# Your task
Extract all of the data and reproduce it precisely.

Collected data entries
(** X8. [delete] never raises. It returns [True] exactly when the product
    was stored; afterwards the product has no row, every other row and every
    order is as it was, and [get] of the id returns [None]. *)
Theorem product_delete_then_get (product_id : Z) (w : World Session) :
  exists (deleted : bool) (w' : World Session),
    ProductRepository.delete product_id w = (Ok deleted, w')
    /\ (deleted = true <-> is_Some (products (session w) !! product_id))
    /\ products (session w') = delete product_id (products (session w))
    /\ orders (session w') = orders (session w)
    /\ objects w' = objects w
    /\ ProductRepository.get (Some product_id) w' = (Ok None, w').
Proof.
  simpl. unfold SqlAlchemyProductRepository.delete; simpl.
  destruct (products (session w) !! product_id) as [row|] eqn:Hrow; simpl.
  - eexists _, _. split; [reflexivity|]. simpl.
    split; [split; eauto|]. repeat split.
    unfold SqlAlchemyProductRepository.get, bind, gets; simpl.
    rewrite lookup_delete_eq. reflexivity.
  - exists false, w. split; [reflexivity|].
    split; [split; [discriminate|intros [x Hx]; discriminate]|].
    split; [symmetry; apply delete_id; exact Hrow|].
    repeat split.
    unfold SqlAlchemyProductRepository.get, bind, gets; simpl.
    rewrite Hrow. reflexivity.
Qed.

Lemma product_delete_then_get_witness :
  exists (deleted : bool) (w' : World Session),
    ProductRepository.delete 1 shop = (Ok deleted, w')
    /\ deleted = true
    /\ ProductRepository.get (Some 1) w' = (Ok None, w').
Proof.
  destruct (product_delete_then_get 1 shop)
    as (deleted & w' & Hrun & Hdeleted & _ & _ & _ & Hget).
  exists deleted, w'. split; [exact Hrun|]. split; [|exact Hget].
  apply Hdeleted. eexists. reflexivity.
Defined.



(** ** The service: products *)

Lemma head_filter_None {A} (P : A -> Prop) `{!forall x, Decision (P x)}
  (l : list A) :
  Forall (fun x => ~ P x) l -> head (filter P l) = None.
Proof.
  induction 1 as [|x l Hx _ IH]; [reflexivity|].
  rewrite filter_cons_False by exact Hx. exact IH.
Qed.

Lemma head_filter_Some {A} (P : A -> Prop) `{!forall x, Decision (P x)}
  (l : list A) :
  Exists P l -> exists x, head (filter P l) = Some x /\ P x /\ x ∈ l.
Proof.
  induction l as [|y l IH]; intros Hex; [inversion Hex|].
  destruct (decide (P y)) as [Hy|Hy].
  - exists y. rewrite filter_cons_True by exact Hy.
    split; [reflexivity|]. split; [exact Hy|left].
  - rewrite filter_cons_False by exact Hy.
    destruct IH as (x & Hx & HP & Hin).
    { inversion Hex; [contradiction|assumption]. }
    exists x. split; [exact Hx|]. split; [exact HP|right; exact Hin].
Qed.

(** [get_by_name]: the first row with the name, loaded. *)
Lemma get_by_name_run (name : str) (w : World Session) :
  ProductRepository.get_by_name name w
  = match head (filter (fun r : Z * ProductORM.t => ProductORM.name r.2 = name)
                  (map_to_list (products (session w)))) with
    | Some row =>
        match SqlAlchemyProductRepository._to_domain row w with
        | (Ok product, w') => (Ok (Some product), w')
        | (Raise e, w') => (Raise e, w')
        end
    | None => (Ok None, w)
    end.
Proof.
  simpl. unfold SqlAlchemyProductRepository.get_by_name, bind, gets.
  destruct (head _) as [row|]; [|reflexivity].
  destruct (SqlAlchemyProductRepository._to_domain row w) as [[a|e] w'];
    reflexivity.
Qed.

# Solution to this task
(** X8. [delete] never raises. It returns [True] exactly when the product
    was stored; afterwards the product has no row, every other row and every
    order is as it was, and [get] of the id returns [None]. *)
Theorem product_delete_then_get (product_id : Z) (w : World Session) :
  exists (deleted : bool) (w' : World Session),
    ProductRepository.delete product_id w = (Ok deleted, w')
    /\ (deleted = true <-> is_Some (products (session w) !! product_id))
    /\ products (session w') = delete product_id (products (session w))
    /\ orders (session w') = orders (session w)
    /\ objects w' = objects w
    /\ ProductRepository.get (Some product_id) w' = (Ok None, w').
Proof.
  simpl. unfold SqlAlchemyProductRepository.delete; simpl.
  destruct (products (session w) !! product_id) as [row|] eqn:Hrow; simpl.
  - eexists _, _. split; [reflexivity|]. simpl.
    split; [split; eauto|]. repeat split.
    unfold SqlAlchemyProductRepository.get, bind, gets; simpl.
    rewrite lookup_delete_eq. reflexivity.
  - exists false, w. split; [reflexivity|].
    split; [split; [discriminate|intros [x Hx]; discriminate]|].
    split; [symmetry; apply delete_id; exact Hrow|].
    repeat split.
    unfold SqlAlchemyProductRepository.get, bind, gets; simpl.
    rewrite Hrow. reflexivity.
Qed.

Lemma product_delete_then_get_witness :
  exists (deleted : bool) (w' : World Session),
    ProductRepository.delete 1 shop = (Ok deleted, w')
    /\ deleted = true
    /\ ProductRepository.get (Some 1) w' = (Ok None, w').
Proof.
  destruct (product_delete_then_get 1 shop)
    as (deleted & w' & Hrun & Hdeleted & _ & _ & _ & Hget).
  exists deleted, w'. split; [exact Hrun|]. split; [|exact Hget].
  apply Hdeleted. eexists. reflexivity.
Defined.



(** ** The service: products *)

Lemma head_filter_None {A} (P : A -> Prop) `{!forall x, Decision (P x)}
  (l : list A) :
  Forall (fun x => ~ P x) l -> head (filter P l) = None.
Proof.
  induction 1 as [|x l Hx _ IH]; [reflexivity|].
  rewrite filter_cons_False by exact Hx. exact IH.
Qed.

Lemma head_filter_Some {A} (P : A -> Prop) `{!forall x, Decision (P x)}
  (l : list A) :
  Exists P l -> exists x, head (filter P l) = Some x /\ P x /\ x ∈ l.
Proof.
  induction l as [|y l IH]; intros Hex; [inversion Hex|].
  destruct (decide (P y)) as [Hy|Hy].
  - exists y. rewrite filter_cons_True by exact Hy.
    split; [reflexivity|]. split; [exact Hy|left].
  - rewrite filter_cons_False by exact Hy.
    destruct IH as (x & Hx & HP & Hin).
    { inversion Hex; [contradiction|assumption]. }
    exists x. split; [exact Hx|]. split; [exact HP|right; exact Hin].
Qed.

(** [get_by_name]: the first row with the name, loaded. *)
Lemma get_by_name_run (name : str) (w : World Session) :
  ProductRepository.get_by_name name w
  = match head (filter (fun r : Z * ProductORM.t => ProductORM.name r.2 = name)
                  (map_to_list (products (session w)))) with
    | Some row =>
        match SqlAlchemyProductRepository._to_domain row w with
        | (Ok product, w') => (Ok (Some product), w')
        | (Raise e, w') => (Raise e, w')
        end
    | None => (Ok None, w)
    end.
Proof.
  simpl. unfold SqlAlchemyProductRepository.get_by_name, bind, gets.
  destruct (head _) as [row|]; [|reflexivity].
  destruct (SqlAlchemyProductRepository._to_domain row w) as [[a|e] w'];
    reflexivity.
Qed.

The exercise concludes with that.